Rodríguez, who was general counsel of American Eagle Airlines on September 11, 2001, says that this crisis has been more challenging and unsettling, due to the catastrophic impacts on a much wider range of industries and the inability of policymakers and scientists to swiftly and decisively bring it to conclusion. “It’s like nothing we’ve ever seen before,” he says, “and we can only hope that our economy will recover quickly when a vaccine becomes available.”
While working through these critical issues is the challenge of a lifetime for Rodríguez, when the company is on normal footing, he says, “I want this to be as fun a place to work as the people we tell think it is whenever we tell them we work for Chuck E. Cheese,” he explains.
“The image of the children thanking their parents for taking them to Chuck E. Cheese gives me a lot of job satisfaction and pleasure in what I do.”
CEC Entertainment has distributed employment engagement surveys for the last four years, and while they’ve seen improvements in employee engagement, Rodríguez says they want to see more. “We have a dedicated committee working on things as obvious as improving our benefits offerings and costs to getting more involved in the community and charitable outreach,” Rodríguez explains. “We’re being more flexible in work hours, the dress code, and we’re giving managers more flexibility with their teams.”
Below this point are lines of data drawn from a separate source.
Lemma at_goes_on e hon h p f1 f f2 files s1 l s2 ls jf files' f' h1 p1 ls1 :
  at_loop e h p f1 f f2 files s1 l s2 ls jf -> h_private h1 = Some p1 -> same_heal h h1 -> same_private p p1 ->
  ap_loops p1 = <[l := ls1]> (ap_loops p) -> dl_active ls1 = true ->
  length files' = count -> file_of files' (hc_source c) = src c files0 ->
  let e' := e || negb hon || h_op_failed h1 in
  (e' = false -> elsewhere c bs files files' (jf * bs)) ->
  diff_frame e' files' ls1 l f' -> dl_offset ls1 = jf * bs -> (frame_weight c f' < frame_weight c f)%nat ->
  answered c files0 bs diff_good e hon h p f1 f f2 files files' (Some (h1, f', false)).
Proof.
  intros H Hp [He Hf] (Ho & Hb & Hr) Hl Ha Hfl Hsrc e' Hel Hf' Hof Hw. destruct (at_slot_lt _ _ _ _ _ _ _ _ _ _ _ _ H) as [Hlt _]. destruct H.
  rewrite <-al_offset0 in Hel. eapply diff_goes_on; try done. rewrite (diff_frame_offset _ _ _ _ _ Hf'). congruence.
Qed.

Definition honest_diff (call : heal_call) (a : answer) : bool :=
  match a with
  | A_short _ => false
  | A_fail _ => match hcall_op call with H_readv _ _ => false | _ => true end
  | A_ok _ => true
  end.

(** The sinks that a block is to be written to. *)
Definition marked (wn : list bool) : list nat := List.filter (fun i => nth i wn false) (seq 0 count).

Lemma marked_count wn : length wn = count -> sh_diff_number_of_writes_needed wn = Z.of_nat (length (marked wn)).
Proof. intros Hl. unfold sh_diff_number_of_writes_needed, marked. by rewrite writes_needed_count, Hl. Qed.

Lemma elem_of_marked wn i : length wn = count -> i ∈ marked wn <-> nth i wn false = true.
Proof.
  intros Hl. unfold marked. rewrite list_elem_of_In, filter_In, in_seq. split; [by intros [_ ?]|]. intros E. split; [|done].
  destruct (decide (i < count)%nat); [lia|]. by rewrite nth_overflow in E by lia.
Qed.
Last year, the company implemented a scholarship program for the first time and is expanding the avenues for employment giving in 2020.
“I lead regular town hall meetings here at the support center, which are always a lot of fun,” he says. “We share information but also have opportunities for things like talent shows, pajama parties, and ways to act a little bit goofy. We end every one with the opportunity for our people to describe some of the best things that have happened to them recently at home, outside of the company. We all share in each other’s victories.”
One of Rodríguez’s goals at CEC Entertainment has been to diversify and expand the customer base, which means improving the appeal for parents. “Over my five years here, we have worked on improving the food options—the variety and flavor, as well as ensuring the restaurants are as clean and inviting as can be,” he says. “Over the last couple of years, we have engaged in a company-wide remodeling project that has resulted in the remodel of nearly a hundred restaurants, with plans for more this year. The new restaurants have a look and feel different than those that parents visited as children.”
Rodríguez says that in many ways, it’s all about the kids. “The image of children thanking their parents at bedtime for taking them to Chuck E. Cheese gives me a lot of satisfaction and pleasure in what I do,” Rodríguez says. “I have shared that vision with the people I work with, and there’s a great deal of warmth that we have about what we do every day. We help bring smiles to kids and offer an opportunity for families to bond and be closer together.”
With McKillips now at the helm as CEO, Rodríguez says the company is looking to capitalize on the brand recognition of the Chuck E. Cheese character and his friends, doing more licensing and branching out to areas of entertainment outside the walls of the restaurant.
“We’re also looking to expand internationally through additional franchising, which we’ve done a lot more of in the last couple of years. But over the next five to ten years, our plans are mind-boggling—there are amazing opportunities in that area,” Rodríguez says.